É fácil apontar culpados pelo ano inteiro que se passou entre o desenho de hoje e o anterior. Foi o trabalho que absorveu minhas horas, as férias que não deixaram tempo para nada, o verão da insolação e dos mosquitos, o inverno frio que enrijeceu os dedos, e até a caneta, que anda com a ponta seca sem que eu lembre de comprar uma nova.
Daqui a pouco, o primeiro desenho da série, da antiga padaria Maria Farinha, completa cinco anos e ainda não terminei a lista. Houvesse vontade de verdade, era só ter saído de casa com papel, caneta, aquarela e pincel. Uma sessão não toma mais que três horas de um sábado ou domingo. O texto, um pouco mais, coisa de quatro horas (as pessoas geralmente acham que o desenho demora e o texto sai sem esforço, quem me dera).

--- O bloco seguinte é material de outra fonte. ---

(** The world the start-up sequence ends in. *)
Lemma boot_result k j fuel (w : world) :
  length (np_buf (np w)) = number_of_leds ->
  (forall i, (i < k)%nat -> wifi_isconnected i = false) ->
  wifi_isconnected k = true ->
  (k < fuel)%nat ->
  (j <= 100)%nat ->
  (forall i, (i < j)%nat -> connect_fails i = true) ->
  ((j < 100)%nat -> connect_fails j = false) ->
  exists w',
    boot wifi_isconnected connect_fails fuel w = (Returned tt, w') /\
    np_buf (np w') = repeat (0, 0, 0, 0) number_of_leds /\
    np_frames (np w') =
      np_frames (np w) ++
      frames_of ([(0, 0, 0, 0); (0, 0, 255, 0); (0, 255, 0, 0);
                  (255, 150, 0, 0)] ++
                 repeat (255, 0, 0, 0) j ++
                 [(0, 0, 0, 0); (0, 0, 0, 255); (0, 0, 0, 0); (0, 0, 0, 255);
                  (0, 0, 0, 0); (0, 0, 0, 255); (0, 0, 0, 0)]) /\
    state w' = state w /\ motiontimes w' = motiontimes w /\
    ticks_read w' = ticks_read w.
Proof.
  intros Hlen Hno Hyes Hfuel Hj Hfail Hok.
  unfold boot, blink. cbn [seq for_range]. unfold bind, ret.
  run_fill. run_sleep. run_fill.
  rewrite (wait_for_wifi_result k 0 fuel _ Hno Hyes Hfuel). cbv beta iota.
  run_fill. run_sleep. run_fill. run_sleep.
  unfold connect_to_broker.
  match goal with
  | |- context [connect_attempts connect_fails (seq 0 100) ?w0] =>
      rewrite (connect_attempts_result 100 0 j w0 ltac:(strip_ok)
                 Hj Hfail Hok)
  end.
  cbv beta iota.
  do 3 (run_fill; run_sleep; run_fill; run_sleep).
  run_fill.
  eexists. split; [reflexivity |].
  autorewrite with world_fields.
  split; [reflexivity |]. split; [| auto].
  cbn [app]. reflexivity.
Qed.

(** X19. Once the network answers, the start-up sequence returns with
    the strip dark, every pixel (0,0,0,0).  It has shown, one frame each:
    black, blue, green, yellow, red once per failed attempt on the broker,
    then black and white three times and black again.  [state], the
    window and the counter are as the module created them. *)
Theorem boot_shows_indicators_and_ends_dark k j fuel (w : world) :
  length (np_buf (np w)) = number_of_leds ->
  (forall i, (i < k)%nat -> wifi_isconnected i = false) ->
  wifi_isconnected k = true ->
  (k < fuel)%nat ->
  (j <= 100)%nat ->
  (forall i, (i < j)%nat -> connect_fails i = true) ->
  ((j < 100)%nat -> connect_fails j = false) ->
  exists w',
    boot wifi_isconnected connect_fails fuel w = (Returned tt, w') /\
    np_buf (np w') = repeat (0, 0, 0, 0) number_of_leds /\
    np_frames (np w') =
      np_frames (np w) ++
      frames_of ([(0, 0, 0, 0); (0, 0, 255, 0); (0, 255, 0, 0);
                  (255, 150, 0, 0)] ++
                 repeat (255, 0, 0, 0) j ++
                 [(0, 0, 0, 0); (0, 0, 0, 255); (0, 0, 0, 0); (0, 0, 0, 255);
                  (0, 0, 0, 0); (0, 0, 0, 255); (0, 0, 0, 0)]) /\
    state w' = state w /\ motiontimes w' = motiontimes w /\
    ticks_read w' = ticks_read w.
Proof. apply boot_result. Qed.

Section Idle.

Context `{Runtime}.
Variable ticks : nat -> Z.



End Idle.

End BootProperties.

(** * The further properties on concrete runs *)

Lemma callback_changes_nothing_unless_accepted_witness :
  @accepted ascii_runtime "dinky/motion" "on" = None /\
  (@mqtt_message_callback ascii_runtime (steady 1000)
     "dinky/motion" "on" world0).2 = world0.
Proof.
  split; [reflexivity |].
  apply (@callback_changes_nothing_unless_accepted ascii_runtime
           (steady 1000) "dinky/motion" "on" world0).
  reflexivity.
Defined.

Lemma topic_outside_prefix_is_ignored_witness :
  @mqtt_message_callback ascii_runtime (steady 1000)
    "other/topic" "abc" world_full = (Returned tt, world_full).
Proof.
  apply (@topic_outside_prefix_is_ignored ascii_runtime (steady 1000)
           "other/topic" "abc" "other/topic" "abc" world_full);
    reflexivity.
Defined.

Lemma unknown_channel_integer_payload_is_ignored_witness :
  @mqtt_message_callback ascii_runtime (steady 1000)
    "dinky/other" " 7 " world_full = (Returned tt, world_full).
Proof.
  apply (@unknown_channel_integer_payload_is_ignored ascii_runtime
           (steady 1000) "dinky/other" " 7 " "dinky/other" " 7 " 7
           world_full).
  - reflexivity.
  - reflexivity.
  - reflexivity.
  - apply (bool_decide_unpack _). vm_compute. exact I.
  - reflexivity.
Defined.

Lemma only_dinky_motion_changes_anything_witness :
  (@mqtt_message_callback ascii_runtime (steady 1000)
     "dinky/motions" "1" world0).2 = world0.
Proof.
  apply (@only_dinky_motion_changes_anything ascii_runtime (steady 1000)
           "dinky/motions" "1" world0).
  simpl. discriminate.
Defined.

Lemma dispatch_reads_counter_at_most_61_times_witness :
  (ticks_read (@mqtt_message_callback ascii_runtime (steady 1060)
                 "dinky/motion" "1" world_full).2
   <= ticks_read world_full + 61)%nat.
Proof.
  apply (@dispatch_reads_counter_at_most_61_times ascii_runtime (steady 1060)
           "dinky/motion" "1" world_full).
  apply Nat.leb_le. vm_compute. reflexivity.
Defined.

Lemma accepted_dispatch_effects_witness :
  state (@mqtt_message_callback ascii_runtime (steady 70000)
           "dinky/motion" "1" world_stale).2
  = <["motion" := 1]> (state world_stale).
Proof.
  apply (@accepted_dispatch_effects ascii_runtime (steady 70000)
           "dinky/motion" "1" "motion" 1 world_stale).
  - reflexivity.
  - simpl. unfold deque_maxlen. lia.
Defined.

Lemma prune_drops_leading_stale_entries_witness :
  motiontimes (@mqtt_message_callback ascii_runtime (steady 70000)
                 "dinky/motion" "1" world_stale).2
  = drop_stale 70000 [1000; 2000; 30000; 70000] /\
  drop_stale 70000 [1000; 2000; 30000; 70000] = [30000; 70000].
Proof.
  split; [| reflexivity].
  apply (@prune_drops_leading_stale_entries ascii_runtime (steady 70000)
           "dinky/motion" "1" "motion" 1 70000 world_stale).
  - reflexivity.
  - simpl. unfold deque_maxlen. lia.
  - intros j. reflexivity.
Defined.

Lemma prune_twice_is_prune_once_witness :
  prune (steady 70000) world_stale
  = (Returned tt, (prune (steady 70000) world_stale).2) /\
  exists w2,
    prune (steady 70000) (prune (steady 70000) world_stale).2
    = (Returned tt, w2) /\
    motiontimes w2 = motiontimes (prune (steady 70000) world_stale).2.
Proof.
  split; [reflexivity |].
  apply (prune_twice_is_prune_once (steady 70000) 70000 world_stale).
  - simpl. unfold deque_maxlen. lia.
  - intros j. reflexivity.
  - reflexivity.
Defined.

Lemma steady_is_monotone t : monotone (steady t).
Proof. intros i j _. unfold steady. lia. Qed.

Lemma window_stays_recent_without_wrap_witness :
  window_recent (steady 1000)
    (@dispatch_all ascii_runtime (steady 1000) two_motions world0).2.2.
Proof.
  apply (@window_stays_recent_without_wrap ascii_runtime (steady 1000)
           two_motions world0).
  - apply steady_is_monotone.
  - apply wf_world0.
  - split; constructor.
  - constructor.
Defined.

Lemma callback_keeps_state_keys_witness :
  dom (state (@mqtt_message_callback ascii_runtime (steady 1000)
                "dinky/motion" "1" world0).2) = dom (state world0).
Proof.
  apply (@callback_keeps_state_keys ascii_runtime (steady 1000)
           "dinky/motion" "1" world0).
  intros c Hc. apply list_elem_of_singleton in Hc as ->.
  eexists. reflexivity.
Defined.

Lemma main_loop_renders_every_turn_witness :
  length (np_frames (np (@main_loop ascii_runtime (steady 1000)
    [Some ("dinky/motion", "1"); None; Some ("dinky/motion", "0")]
    world0).2)) = 3%nat.
Proof.
  apply (@main_loop_renders_every_turn ascii_runtime (steady 1000)
           [Some ("dinky/motion", "1"); None; Some ("dinky/motion", "0")]
           world0).
  - apply wf_world0.
  - discriminate.
  - vm_compute. reflexivity.
Defined.

Lemma main_loop_keeps_invariant_witness :
  wf (@main_loop ascii_runtime (steady 1000)
        [Some ("dinky/motion", "1"); Some ("dinky/other", "abc"); None]
        world0).2.
Proof.
  apply (@main_loop_keeps_invariant ascii_runtime (steady 1000)
           [Some ("dinky/motion", "1"); Some ("dinky/other", "abc"); None]
           world0).
  apply wf_world0.
Defined.

Lemma fill_all_leds_fills_and_writes_once_witness :
  exists w',
    fill_all_leds 0 0 255 0 world0 = (Returned tt, w') /\
    np_buf (np w') = repeat (0, 0, 255, 0) 90 /\
    np_frames (np w') = np_frames (np world0) ++ [repeat (0, 0, 255, 0) 90] /\
    state w' = state world0 /\ motiontimes w' = motiontimes world0 /\
    ticks_read w' = ticks_read world0 /\ slept_ms w' = slept_ms world0.
Proof.
  apply (fill_all_leds_fills_and_writes_once 0 0 255 0 world0).
  reflexivity.
Defined.

Lemma two_calls_unanswered (f : nat -> bool) (b : bool) :
  f 0%nat = b -> f 1%nat = b -> forall i, (i < 2)%nat -> f i = b.
Proof. intros H0 H1 [| [| i]] Hi; [exact H0 | exact H1 | lia]. Qed.

Lemma wait_for_wifi_ends_at_first_connected_witness :
  exists w',
    wait_for_wifi wifi_third_call 5 0 world0 = (Returned tt, w') /\
    slept_ms w' = slept_ms world0 + 100 * Z.of_nat 2 /\
    np w' = np world0 /\ state w' = state world0 /\
    motiontimes w' = motiontimes world0 /\ ticks_read w' = ticks_read world0.
Proof.
  apply (wait_for_wifi_ends_at_first_connected wifi_third_call 2 5 world0).
  - apply two_calls_unanswered; reflexivity.
  - reflexivity.
  - lia.
Defined.

Lemma wait_for_wifi_waits_while_unconnected_witness :
  (wait_for_wifi no_network 7 0 world0).1 = OutOfFuel.
Proof.
  apply (wait_for_wifi_waits_while_unconnected no_network 7 world0).
  intros i _. reflexivity.
Defined.

Lemma connect_to_broker_stops_at_first_success_witness :
  exists w',
    connect_to_broker broker_third_attempt world0 = (Returned tt, w') /\
    np_frames (np w') =
      np_frames (np world0) ++ frames_of (repeat (255, 0, 0, 0) 2) /\
    state w' = state world0 /\ motiontimes w' = motiontimes world0 /\
    ticks_read w' = ticks_read world0 /\ slept_ms w' = slept_ms world0.
Proof.
  apply (connect_to_broker_stops_at_first_success broker_third_attempt 2
           world0).
  - reflexivity.
  - lia.
  - apply two_calls_unanswered; reflexivity.
  - intros _. reflexivity.
Defined.

Lemma connect_to_broker_gives_up_silently_witness :
  exists w',
    connect_to_broker broker_down world0 = (Returned tt, w') /\
    np_frames (np w') =
      np_frames (np world0) ++ repeat (repeat (255, 0, 0, 0) 90) 100.
Proof.
  apply (connect_to_broker_gives_up_silently broker_down world0).
  - reflexivity.
  - intros i _. reflexivity.
Defined.

Lemma boot_shows_indicators_and_ends_dark_witness :
  exists w',
    boot wifi_third_call broker_third_attempt 5 (power_on strip_at_start)
    = (Returned tt, w') /\
    np_buf (np w') = repeat (0, 0, 0, 0) number_of_leds /\
    np_frames (np w') =
      np_frames (np (power_on strip_at_start)) ++
      frames_of ([(0, 0, 0, 0); (0, 0, 255, 0); (0, 255, 0, 0);
                  (255, 150, 0, 0)] ++
                 repeat (255, 0, 0, 0) 2 ++
                 [(0, 0, 0, 0); (0, 0, 0, 255); (0, 0, 0, 0); (0, 0, 0, 255);
                  (0, 0, 0, 0); (0, 0, 0, 255); (0, 0, 0, 0)]) /\
    state w' = state (power_on strip_at_start) /\
    motiontimes w' = motiontimes (power_on strip_at_start) /\
    ticks_read w' = ticks_read (power_on strip_at_start).
Proof.
  apply (boot_shows_indicators_and_ends_dark wifi_third_call
           broker_third_attempt 2 2 5 (power_on strip_at_start)).
  - reflexivity.
  - apply two_calls_unanswered; reflexivity.
  - reflexivity.
  - lia.
  - lia.
  - apply two_calls_unanswered; reflexivity.
  - intros _. reflexivity.
Defined.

Mas aqui, a atividade furtiva e eficiente das retroescavadeiras é um alerta de que daqui a pouco não me sobra mais nada do bairro antigo. Voltando do trabalho a pé, em uma segunda-feira, percebo que uma das duas casas que dividiam um terreno na esquina da rua Sebastião Laurentino da Silva foi demolida. Justamente a mais antiga – e a mais bonita. É do tempo da granja Santa Terezinha, que tirava o leite das vaquinhas e o transportava a uma usina no Centro, como me conta um morador.
Na hora, bate o arrependimento de não tê-la registrado. Era óbvio que um terreno daquele tamanho, com dois imóveis bem espaçados, não resistiria ao assédio das construtoras. E não foi surpresa: semanas antes dois técnicos faziam algum tipo de sondagem de solo. Felizmente, a casa verde ao lado continua em pé. Separo os materiais em um sábado e saio para desenhá-la.
Sentado debaixo da sombra de uma árvore de jambolão, torcendo para não cair um fruto na roupa, começo a observar de verdade a casa pela qual sempre passei no trajeto entre meu prédio e o trabalho. O gramado da frente está bem cuidado. Três balanços pendurados nas árvores há tempos parecem não receber os fundilhos sujos de terra de uma criança. Uma trave de bambu faz o papel de portal, mas devia ser uma trave de futebol ou suporte de plantas.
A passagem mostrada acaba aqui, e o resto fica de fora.